Yeni bir dünyanın kurulacağına dair işaretler ortaya koyan hususun, hükümetler ne kadar sessiz kalırsa kalsın, Gazze’deki saldırılar karşısında başta Batı ülkeleri olmak üzere dünyanın birçok yerinde insaf ve vicdan sahibi insanların sokaklara çıkması olduğunu söyleyen Kurtulmuş, şunları kaydetti: “Dünyada çok şükür insanlık cephesi uyanmaya başladı. İnsanlıktan yana olan yüz milyonlarca insan sokaklara çıkıyor, sosyal platformları kullanıyor ve ‘Yeter artık’ diyerek bu zulmün önlenebilmesi için görüşlerini ifade ediyorlar. Çünkü insanlar görüyor, biliyor ve anlıyor ki bu iş böyle gitmez, böyle giderse hiçbir ülkede, hiçbir milletin rahat ve huzur içerisinde yaşamasının imkanı olmayacak bir döneme giriyoruz. Dolayısıyla insanlık cephesinin uyanmakta olduğunu görüyoruz. Türkiye olarak bizim üzerimize düşen, bu insanlık cephesinin daha da güçlenmesi için elimizden gelen gayreti ortaya koyabilmektir."

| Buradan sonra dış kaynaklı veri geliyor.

(** Modelled from the spec: [AsyncBatchProcessor] of [./util] is not among
    the sources.  Section 4.1 gives it a FIFO queue of batches and at most
    one transform in flight; [next] dequeues the oldest batch and starts
    the transform, or is an empty poll ([{0, []}]) when there is nothing
    it may start; [isComplete] holds iff the queue is empty and no
    transform is in flight. *)
Record AsyncBatchProcessor := mkProcessor {
  queue : list (list In);
  processing : bool
}.

(** Modelled from the spec: a new processor has an empty queue and nothing
    in flight. *)
Definition newProcessor : AsyncBatchProcessor :=
  {| queue := []; processing := false |}.

(** Modelled from the spec: [addBatch] enqueues the batch behind the others. *)
Definition addBatch (b : list In) (p : AsyncBatchProcessor) : AsyncBatchProcessor :=
  {| queue := queue p ++ [b]; processing := processing p |}.

(** Modelled from the spec: the synchronous part of [next].  It returns the
    batch whose transform was started, if any: the oldest one, unless the
    queue is empty or a transform is still in flight (an empty poll). *)
Definition next (p : AsyncBatchProcessor) : AsyncBatchProcessor * option (list In) :=
  if processing p then (p, None)
  else match queue p with
       | [] => (p, None)
       | b :: rest => ({| queue := rest; processing := true |}, Some b)
       end.

(** Modelled from the spec: the transform in flight settles; [busy] tells
    whether the processor goes on counting it as running. *)
Definition settle (busy : bool) (p : AsyncBatchProcessor) : AsyncBatchProcessor :=
  {| queue := queue p; processing := busy |}.

(** Modelled from the spec: [isComplete] holds iff no batch is queued and no
    transform is in flight. *)
Definition isComplete (p : AsyncBatchProcessor) : bool :=
  bool_decide (queue p = []) && negb (processing p).

(** The number of raw transactions waiting in the queue. *)
Definition queued (p : AsyncBatchProcessor) : Z :=
  foldr (fun b acc => Z.of_nat (length b) + acc) 0 (queue p).
End BatchProcessor.
Global Arguments AsyncBatchProcessor : clear implicits.

(** ** The orchestrator *)

(** The types and functions the class imports from modules that are not
    part of the core: the classified transaction with the two fields the
    class reads, the position aggregate with its constructor and
    [isClosed], and the fee reconciliation. *)
Class PositionModel (MeteoraPositionTransaction MeteoraPosition : Type) := {
  position : MeteoraPositionTransaction -> string;
  open : MeteoraPositionTransaction -> bool;
  newMeteoraPosition : list MeteoraPositionTransaction -> MeteoraPosition;
  isClosed : MeteoraPosition -> bool;
  invertAndFillMissingFees :
    list MeteoraPositionTransaction -> list MeteoraPositionTransaction
}.

Section Stream.
Context {ParsedTransactionWithMeta MeteoraPositionTransaction MeteoraPosition : Type}.
Context `{!PositionModel MeteoraPositionTransaction MeteoraPosition}.

(** *** Events in and out *)

(** Modelled from the spec: [ParsedTransactionStreamData] is declared in
    [./ParsedTransactionStream], which is not among the sources.  These are
    the three signals of section 6, with the fields [_parseTransactions]
    reads; they arrive on the ["data"] event of the source. *)
Inductive ParsedTransactionStreamData :=
| SignatureCount (signatureCount : Z)
| AllSignaturesFound
| ParsedTransaction (parsedTransactionsWithMeta : list ParsedTransactionWithMeta).

(** [MeteoraPositionStreamData], the chunks of the produced stream. *)
Inductive MeteoraPositionStreamData :=
| DSignatureCount (signatureCount : Z)
| DAllSignaturesFound
| TransactionCount (meteoraTransactionCount : Z)
| PositionAndTransactions (transactions : list MeteoraPositionTransaction)
                          (pos : MeteoraPosition)
| UpdatingOpenPositions (openPositionCount : Z).

(** What the code of the class hands on: a call of [super.push] ([None] is
    [null], the end-of-stream signal) or a call of [emit("error", _)].  The
    inherited [Transform] is not part of the embedding: what it makes of a
    call (buffering, the delivery to listeners, its own error for a chunk
    handed over after [null]) is not recorded. *)
Inductive Emitted :=
| SuperPush (chunk : option MeteoraPositionStreamData)
| EmitError.

(** *** Suspended continuations *)

Inductive Caller := FromData | FromEnd.

(** A call of [_createPosition] that went through [_updateOpenPosition]:
    waiting for [updateOpenPosition], then for the [await] in
    [_createPosition] to resume and splice the key out. *)
Inductive FinalizeStage := AwaitAugment | AwaitSplice | Settled | Rejected.

Record Finalize := mkFinalize {
  fkey : string;
  ftxs : list MeteoraPositionTransaction;
  fpos : MeteoraPosition;
  fstage : FinalizeStage
}.

(** A call of [_processBatch]: suspended at [await this._processor.next()]
    (with the batch whose transform is running, or none for an empty
    poll), suspended at [await Promise.all(...)], or finished. *)
Inductive BatchTask :=
| AwaitNext (c : Caller) (batch : option (list ParsedTransactionWithMeta))
| AwaitAll (c : Caller) (rejected : bool) (inputCount : Z) (children : list Finalize)
| Returned
| Threw.

(** The ["end"] handler of the source: its loop is waiting for
    [_processBatch], for [delay(0)], has left the loop, or was aborted by
    a rejection. *)
Inductive EndLoop := EndIdle | EndAwaitBatch | EndAwaitDelay | EndExited | EndThrew.

(** Modelled from the spec: the class [ParsedTransactionStream] is not among
    the sources.  Of the source only its [cancel] method is called; the
    record keeps how often. *)
Record ParsedTransactionStream := mkSource { cancelRequests : nat }.

(** *** The fields of the class *)

Record State := mkState {
  _transactionStream : option ParsedTransactionStream;
  _receivedAllTransactions : bool;
  _transactionsReceivedCount : Z;
  _transactionsProcessedCount : Z;
  _transactions : list MeteoraPositionTransaction;
  _processor : option (AsyncBatchProcessor ParsedTransactionWithMeta);
  _done : bool;
  _cancelling : bool;
  _cancelled : bool;
  _pendingPositions : list string;
  tasks : list BatchTask;
  endLoop : EndLoop;
  output : list Emitted
}.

“HEPİMİZİN ORTAK NOKTASI BU MİLLETİN GELECEK HEDEFLERİ VE HAYALLERİDİR”
TBMM Başkanı Kurtulmuş, Türkiye'nin gelecek dönemde çok önemli bir rol oynayacağını, dünyada barışı, esenliği ve sorunları ortadan kaldıracak bakış açılarını geliştirebileceğine yürekten inandıklarını ifade etti.
Türkiye'nin sözünün tesirinin artması için toplumsal yapısının güçlü ve sağlam olması gerektiğini belirten Kurtulmuş, “Hepimizin ortak noktası Türkiye. Hepimizin ortak noktası bu milletin gelecek hedefleri ve hayalleridir. Bunu gerçekleştirmek için farklılıklarımızı zenginlik olarak telakki edeceğiz. Bu zenginliğimizi de ülkemizin, milletimizin ve bütün insanlığın hayrına bir büyük girdi olarak ortaya koyacağız. Böylece sağlam, güçlü bir Türkiye ile geleceğin yüz yılında çok etkili, yeni, adaletli bir dünya sisteminin kurulması için mücadele edeceğiz.”
Konuşmasının ardından Kurtulmuş’a Altınbaş Üniversitesi Rektörü Prof. Dr. Çağrı Erhan ve Mütevelli Heyeti Başkanı Ali Altınbaş tarafından hediye takdim edildi. Kurtulmuş, üniversitenin akademisyenlerine de ödülleri vererek, tebrik etti.